Living overseas is hard. Away from family and friends that I grew up with, I had my fair share of struggle trying to assimilate into the Australian culture making new friends and calling this new foreign country ‘home’.
Frankly, to me, becoming ‘an Aussie’ you need to be white, beach loving, outdoorsy, extroverted and helpful (even towards strangers). Quite different to my Chinese culture really. In fact, you could say it’s almost the complete opposite.

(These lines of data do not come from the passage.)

(* ===== verification/RecurrentFind.v ===== *)
(** * Finding a slot in the recurrent memory: checking and taking cells

    The first two phases of [find_slot]: sequences that become shared leave their cells,
    then every sequence of the ubatch gets a cell of its own.  There is always an empty
    cell when one is needed: with as many cells as sequences, a sequence without a cell of
    its own leaves a cell that is nobody's tail. *)

From S2P Require Import KvCells BatchInit.
From S2P Require Export RecurrentOps.
Open Scope nat_scope.

(** ** The ubatch *)

(** Sequence sets (as natural numbers) with the last position of each. *)
Record rec_ubatch (u : llama_ubatch) (size : nat) (rows : list (list nat * Z)) : Prop := {
  ru_equal : u_equal_seqs u = true;
  ru_tokens : 0 < u_n_seq_tokens u;
  ru_n : u_n_seqs u = length rows /\ 0 < length rows;
  ru_row : forall s ws p, rows !! s = Some (ws, p) ->
    let i := s * u_n_seq_tokens u in
    u_n_seq_id u !! i = Some (Z.of_nat (length ws)) /\ u_seq_id u !! i = Some (Z.of_nat <$> ws) /\ ws <> [] /\
    u_pos u !! (i + u_n_seq_tokens u - 1) = Some p /\ (0 <= p <= INT32_MAX)%Z;
  ru_nodup : NoDup (concat rows.*1);
  ru_lt : Forall (fun x => x < size) (concat rows.*1)
}.

Definition firsts (rows : list (list nat * Z)) : list nat := (fun x => default 0 (head x.1)) <$> rows.
Definition shared (rows : list (list nat * Z)) : list nat := concat ((fun x => tail x.1) <$> rows).

Lemma u_seq_ok u size rows s ws p j x : rec_ubatch u size rows -> rows !! s = Some (ws, p) -> ws !! j = Some x ->
  u_seq u (s * u_n_seq_tokens u) j = Ok (Z.of_nat x).
Proof.
  intros Hu Hs Hj. destruct (ru_row _ _ _ Hu s ws p Hs) as (_ & E & _). unfold u_seq. rewrite (vec_get_Some _ _ _ E). cbn [mbind outcome_bind].
  apply vec_get_Some. by rewrite list_lookup_fmap, Hj.
Qed.

Lemma row_elem (rows : list (list nat * Z)) s ws p x : rows !! s = Some (ws, p) -> x ∈ ws -> x ∈ concat rows.*1.
Proof.
  intros Hs Hx. apply list_elem_of_In, in_concat. exists ws. split; apply list_elem_of_In; [|done]. apply list_elem_of_fmap. exists (ws, p). split; [done|].
  by eapply list_elem_of_lookup_2.
Qed.

Lemma u_id_lt u size rows s ws p x : rec_ubatch u size rows -> rows !! s = Some (ws, p) -> x ∈ ws -> x < size.
Proof. intros Hu Hs Hx. pose proof (ru_lt _ _ _ Hu) as H. rewrite Forall_forall in H. apply H. by eapply row_elem. Qed.

(** ** Sequences that become shared *)

(** The sequences [xs] have left their cells. *)
Record trimmed (xs : list nat) (m m' : llama_memory_recurrent) : Prop := {
  tm_wf : rec_wf m';
  tm_meta : same_meta m m';
  tm_view : forall y, view m' y = if decide (y ∈ xs) then None else view m y;
  tm_empty : forall i, ids (r_cells m') i = ∅ -> sr (r_cells m') i = (-1)%Z \/ (ids (r_cells m) i = ∅ /\ sr (r_cells m') i = sr (r_cells m) i)
}.

Lemma trimmed_nil m : rec_wf m -> trimmed [] m m.
Proof. intros Hm. split; try done. intros i Hi. by right. Qed.

Lemma trimmed_snoc xs m m1 x : trimmed xs m m1 -> x < r_size m ->
  exists m2, drop_shared (Z.of_nat x) m1 = Ok m2 /\ trimmed (xs ++ [x]) m m2.
Proof.
  intros [Hw Hs Hv He] Hx. destruct (drop_shared_ok m1 x Hw) as (m2 & E & Hw2 & Hs2 & Hd); [by rewrite (sm_size _ _ Hs)|].
  exists m2. split; [done|]. split; [done|by etrans| |].
  - intros y. rewrite (dropped_view m1 m2 x y); [|apply Hw|done]. rewrite Hv. destruct (decide (y = x)) as [->|Hn].
    + rewrite decide_True; [done|]. apply elem_of_app. right. by apply list_elem_of_singleton.
    + destruct (decide (y ∈ xs)); [rewrite decide_True; [done|apply elem_of_app; by left]|]. rewrite decide_False; [done|].
      rewrite elem_of_app, list_elem_of_singleton. tauto.
  - intros i Hi. destruct (dr_emptied _ _ _ Hd i Hi) as [|[H1 H2]]; [by left|]. destruct (He i H1) as [|[H3 H4]]; [left; congruence|right]. split; [done|congruence].
Qed.

Section check.
Context (u : llama_ubatch) (m : llama_memory_recurrent) (rows : list (list nat * Z)).
Context (Hm : rec_wf m) (Hu : rec_ubatch u (r_size m) rows).

Lemma check_ids_ok xs s ws p m1 : rows !! s = Some (ws, p) -> trimmed xs m m1 ->
  exists m2, foldM (check_id u (s * u_n_seq_tokens u)) (seq 0 (length ws)) (true, m1) = Ok (true, m2) /\ trimmed (xs ++ tail ws) m m2.
Proof.
  intros Hs Ht. destruct ws as [|x0 ws']; [by destruct (ru_row _ _ _ Hu s _ p Hs) as (_ & _ & ? & _)|]. cbn [length tail].
  assert (forall j x y, (x0 :: ws') !! j = Some x -> r_size y.2 = r_size m -> y.1 = true -> check_id u (s * u_n_seq_tokens u) y j =
    if 0 <? j then m ← drop_shared (Z.of_nat x) y.2; Ok (true, m) else Ok (true, y.2)) as Hstep.
  { intros j x [b y] Hj Hy Hb. simpl in *. subst b. unfold check_id. cbn [negb]. rewrite (u_seq_ok u _ rows s _ p j x Hu Hs Hj). cbn [mbind outcome_bind].
    pose proof (u_id_lt u _ rows s _ p x Hu Hs ltac:(by eapply list_elem_of_lookup_2)). unfold sizeZ. rewrite Hy.
    by rewrite (proj2 (Z.ltb_ge _ _)), (proj2 (Z.leb_gt _ _)) by lia. }
  cbn [seq foldM]. rewrite (Hstep 0 x0); [|done|by apply Ht|done]. cbn [Nat.ltb Nat.leb mbind outcome_bind snd].
  destruct (foldM_seq (check_id u (s * u_n_seq_tokens u)) (fun k y => y.1 = true /\ trimmed (xs ++ take (k - 1) ws') m y.2) 1 (length ws') (true, m1)) as ([b m2] & E & H1 & H2).
  - simpl. by rewrite app_nil_r.
  - intros k [b y] Hk [H1 H2]. simpl in H1, H2. subst b. destruct (lookup_lt_is_Some_2 ws' (k - 1) ltac:(lia)) as [x Hx].
    rewrite (Hstep k x); [|by destruct k; [lia|simpl; rewrite <- Hx; f_equal; lia]|by apply H2|done]. rewrite (proj2 (Nat.ltb_lt 0 k)) by lia. simpl.
    destruct (trimmed_snoc _ _ _ x H2) as (y' & E & Ht').
    { eapply (u_id_lt u _ rows s _ p); [done|done|]. right. by eapply list_elem_of_lookup_2. }
    rewrite E. cbn [mbind outcome_bind]. eexists. split; [done|]. split; [done|]. simpl. replace (k + 1 - 1) with (S (k - 1)) by lia.
    rewrite (take_S_r _ _ _ Hx), app_assoc. done.
  - simpl in *. subst b. exists m2. split; [done|]. by rewrite Nat.sub_0_r, take_ge in H2 by lia.
Qed.

Lemma check_sets_ok : exists m1, check_sets u m = Ok (true, m1) /\ trimmed (shared rows) m m1.
Proof.
  unfold check_sets. rewrite (proj1 (ru_n _ _ _ Hu)).
  destruct (foldM_seq (check_set u) (fun k y => y.1 = true /\ trimmed (shared (take k rows)) m y.2) 0 (length rows) (true, m)) as ([b m1] & E & H1 & H2).
  - split; [done|]. by apply trimmed_nil.
  - intros k [b y] Hk [H1 H2]. simpl in H1, H2. subst b. destruct (lookup_lt_is_Some_2 rows k ltac:(lia)) as [[ws p] Hx].
    unfold check_set. cbn [fst negb]. destruct (ru_row _ _ _ Hu k ws p Hx) as (E & _). cbv zeta. rewrite (vec_get_Some _ _ _ E). cbn [mbind outcome_bind].
    rewrite Nat2Z.id. destruct (check_ids_ok _ _ _ _ _ Hx H2) as (m2 & E2 & Ht2). exists (true, m2). split; [done|]. split; [done|]. simpl.
    rewrite Nat.add_1_r, (take_S_r _ _ _ Hx). unfold shared in *. rewrite fmap_app, concat_app. simpl. by rewrite app_nil_r.
  - simpl in *. subst b. exists m1. split; [done|]. by rewrite take_ge in H2 by lia.
Qed.
End check.

(** ** Searching an empty cell *)

Definition wrap (n j : nat) : nat := if n <=? j then j - n else j.

Lemma u32_nat a : (0 <= a <= INT32_MAX + INT32_MAX)%Z -> u32 a = a.
Proof. intros H. apply u32_id. unfold UINT32_MAX, INT32_MAX in *. lia. Qed.

Section scan.
Context (l : list mem_cell) (Hn : (Z.of_nat (length l) <= INT32_MAX)%Z).

Lemma wrap_Z e : e < 2 * length l ->
  (if (Z.of_nat (length l) <=? Z.of_nat e)%Z then u32 (Z.of_nat e - Z.of_nat (length l)) else Z.of_nat e) = Z.of_nat (wrap (length l) e).
Proof.
  intros He. unfold wrap. destruct (Z.leb_spec (Z.of_nat (length l)) (Z.of_nat e)), (Nat.leb_spec (length l) e); try lia. rewrite u32_nat; [lia|]. unfold INT32_MAX in *. lia.
Qed.

Lemma empty_at e : e < length l -> exists c, arr_get l (Z.of_nat e) = Ok c /\ is_empty c = bool_decide (ids l e = ∅).
Proof. intros [c Hc]%lookup_lt_is_Some_2. exists c. split; [by apply arr_get_Z|by apply is_empty_fld]. Qed.

(** The first search: an empty cell when there is one. *)
Lemma first_empty_ok t : forall e, e <= length l -> t <= length l ->
  exists z, first_empty t l (Z.of_nat e) = Ok z /\
    ((exists e', z = Z.of_nat e' /\ e' < length l /\ ids l e' = ∅) \/ forall i, i < t -> ids l (wrap (length l) (e + i)) <> ∅).
Proof.
  induction t as [|t IH]; intros e He Ht; simpl.
  - exists (Z.of_nat e). split; [done|]. right. lia.
  - rewrite wrap_Z by lia. set (e1 := wrap (length l) e). assert (e1 < length l) as He1 by (unfold e1, wrap; destruct (Nat.leb_spec (length l) e); lia).
    destruct (empty_at e1 He1) as (c & -> & Hc). cbn [mbind outcome_bind]. rewrite Hc. case_bool_decide as E.
    + eexists. split; [done|]. left. by exists e1.
    + rewrite u32_nat by (unfold INT32_MAX in *; lia). replace (Z.of_nat e1 + 1)%Z with (Z.of_nat (e1 + 1)) by lia.
      destruct (IH (e1 + 1) ltac:(lia) ltac:(lia)) as (z & -> & H). exists z. split; [done|]. destruct H as [|H]; [by left|]. right. intros i Hi.
      destruct i as [|i]; [by rewrite Nat.add_0_r|]. specialize (H i ltac:(lia)). replace (wrap (length l) (e + S i)) with (wrap (length l) (e1 + 1 + i)); [done|].
      unfold e1, wrap. destruct (Nat.leb_spec (length l) e), (Nat.leb_spec (length l) (e + S i)); try (destruct (Nat.leb_spec (length l) (e - length l + 1 + i)); lia); destruct (Nat.leb_spec (length l) (e + 1 + i)); lia.
Qed.

Lemma first_empty_full e : e <= length l -> exists z, first_empty (length l) l (Z.of_nat e) = Ok z /\
  ((exists e', z = Z.of_nat e' /\ e' < length l /\ ids l e' = ∅) \/ forall j, j < length l -> ids l j <> ∅).
Proof.
  intros He. destruct (first_empty_ok (length l) e He ltac:(lia)) as (z & E & H). exists z. split; [done|]. destruct H as [|H]; [by left|]. right. intros j Hj.
  destruct (decide (e <= j)).
  - specialize (H (j - e) ltac:(lia)). unfold wrap in H. replace (e + (j - e)) with j in H by lia. by rewrite (proj2 (Nat.leb_gt _ _)) in H by lia.
  - specialize (H (j + length l - e) ltac:(lia)). unfold wrap in H. replace (e + (j + length l - e)) with (j + length l) in H by lia.
    rewrite (proj2 (Nat.leb_le _ _)) in H by lia. by replace (j + length l - length l) with j in H by lia.
Qed.

(** The later searches: the next empty cell on the ring, or none on the whole ring. *)
Lemma next_empty_ok t : forall e, e < length l -> t <= length l ->
  exists e', next_empty t l (Z.of_nat e) = Ok (Z.of_nat e') /\ e' < length l /\
    ((exists k, 1 <= k <= t /\ e' = wrap (length l) (e + k) /\ ids l e' = ∅ /\ forall i, 1 <= i < k -> ids l (wrap (length l) (e + i)) <> ∅) \/
     (forall i, 1 <= i <= t -> ids l (wrap (length l) (e + i)) <> ∅)).
Proof.
  induction t as [|t IH]; intros e He Ht; simpl.
  - exists e. split; [done|]. split; [done|]. right. lia.
  - rewrite u32_nat by (unfold INT32_MAX in *; lia). replace (Z.of_nat e + 1)%Z with (Z.of_nat (e + 1)) by lia. rewrite wrap_Z by lia.
    set (e1 := wrap (length l) (e + 1)). assert (e1 < length l) as He1 by (unfold e1, wrap; destruct (Nat.leb_spec (length l) (e + 1)); lia).
    destruct (empty_at e1 He1) as (c & -> & Hc). cbn [mbind outcome_bind]. rewrite Hc. case_bool_decide as E.
    + exists e1. split; [done|]. split; [done|]. left. exists 1. split; [lia|]. split; [done|]. split; [done|]. lia.
    + destruct (IH e1 He1 ltac:(lia)) as (e' & -> & He' & H). exists e'. split; [done|]. split; [done|].
      assert (forall i, i <= t -> wrap (length l) (e1 + i) = wrap (length l) (e + S i)) as Hw.
      { intros i Hi. unfold e1, wrap. destruct (Nat.leb_spec (length l) (e + 1)), (Nat.leb_spec (length l) (e + S i)); try lia;
          [destruct (Nat.leb_spec (length l) (e + 1 - length l + i)); lia|destruct (Nat.leb_spec (length l) (e + 1 + i)); lia..]. }
      destruct H as [(k & Hk & E' & Hemp & H)|H]; [left; exists (S k)|right].
      * rewrite Hw in E' by lia. split; [lia|]. split; [done|]. split; [done|]. intros i Hi. destruct i as [|[|i]]; [lia|done|].
        rewrite <- Hw by lia. apply H. lia.
      * intros i Hi. destruct i as [|[|i]]; [lia|done|]. rewrite <- Hw by lia. apply H. lia.
Qed.
End scan.

(** ** Counting cells *)

(** As many values as arguments: onto means one-to-one, and every argument has a value. *)
Lemma pigeon (t : nat -> Z) n : (forall j, j < n -> exists y, y < n /\ t y = Z.of_nat j) ->
  (forall y, y < n -> (0 <= t y)%Z) /\ (forall y z, y < n -> z < n -> t y = t z -> y = z).
Proof.
  intros H. set (l := Z.of_nat <$> seq 0 n). set (l' := t <$> seq 0 n).
  assert (NoDup l) as Hl by (apply NoDup_fmap_2; [intros a b; lia|apply NoDup_seq]).
  assert (List.incl l l') as Hin.
  { intros z Hz. apply list_elem_of_In, list_elem_of_fmap in Hz as (j & -> & Hj). apply elem_of_seq in Hj. destruct (H j ltac:(lia)) as (y & Hy & E).
    apply list_elem_of_In, list_elem_of_fmap. exists y. split; [done|]. apply elem_of_seq. lia. }
  assert (length l' <= length l) as Hlen by (unfold l, l'; rewrite !length_fmap; done).
  assert (List.NoDup l') as Hnd by (apply (NoDup_incl_NoDup (l := l)); [by apply NoDup_ListNoDup|done|done]).
  assert (List.incl l' l) as Hin' by (apply NoDup_length_incl; [by apply NoDup_ListNoDup|done|done]).
  split.
  - intros y Hy. assert (In (t y) l) as Hz. { apply Hin', list_elem_of_In, list_elem_of_fmap_2, elem_of_seq. lia. }
    apply list_elem_of_In, list_elem_of_fmap in Hz as (j & -> & _). lia.
  - intros y z Hy Hz E. apply NoDup_ListNoDup in Hnd. apply (NoDup_lookup l' y z (t y) Hnd); unfold l'; rewrite list_lookup_fmap, lookup_seq_lt by done; simpl; by rewrite ?E.
Qed.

We Chinese in general value materialism, convenience (one stop shop for everything – hence we prefer to do things indoor), introverts (those who don’t say a lot of words, yet when they speak, they speak a lot of wisdom) and… we’re quite unhelpful towards strangers when asked for help.
This is me braving myself eating escargot in Paris, France.
If this is how the media portrays that these are the criteria in order to become a ‘real’ Aussie, whatever that means, then I’m screwed. As first of all, I’m clearly Asian and I don’t look white at all from any angle (as evidenced from my photo above). When I moved here to Australia during my teenage years, I struggled to find my identity. Like how much of my culture should I still preserve, for example taking off your shoes when you are in the house or the fact that I really like karaoke and bubble tea. Or on a more serious note, sometimes I just don’t feel comfortable being all open and friendly towards people that I just met, not that I hate you of course. Maybe a little bit.
As years go by, I came to realize that if I want to stay in Australia I need to play by the rules. I used to dislike the beach as Chinese people prefer to stay indoors and avoid the sun for fear of being perceived as coming from a lower socio-economic class. But now I absolutely love the beach, any day I get when the sun’s out, I head down to the beach. I used to also be quite shy around people that I just met, but now I found myself to be more at ease and make friends more easily. People say they either love me thinking I’m cool or they hate me for whatever reason. Their loss really. I also try to be as helpful as I can, whereas in the past I would avoid talking to strangers on the street at all cost for fear they were going to steal my purse or something.
However at the same time, I would never be an Aussie Aussie as that’s just not who I am and it’s not the way that I was being brought up. It would be different for you if you were born here or moved here when you were really young. So I guess the golden question is “how much should I preserve my own culture and how much should I try and assimilate into my new culture?” I wish there is just one standard answer to this, but this really depends on how comfortable and how well you are in adjusting yourself in a new environment.
For me, it took at least a couple of years to be comfortable in speaking English without thinking too much about it. Don’t get me wrong I still do make a lot of mistakes and pronounce words in English that no one can understand. But that’s okay. It’s all part of learning. Don’t beat yourself too much about it if you feel people can’t understand you or they snob you off. Remember it’s their loss. You do what you can every day and set your mind in getting better, which depends more on your own initiative or will than results. People disappoint you.
Whereas making friends with the locals, this also takes time. Obviously it goes two ways, some people just have absolutely no interest in learning about your culture and that’s fine. It’s part of life. You meet people that you do and don’t get along with (regardless of cultural context). Focus on those who also have an interest in your culture so they will also be more patient if you were struggling to explain yourself (which happens to me too many times! Thank God for those lovely friends).
So what about you? Do you find that you can relate to my stories? What’s your experience in moving and living in Australia or in a country that’s foreign to yours?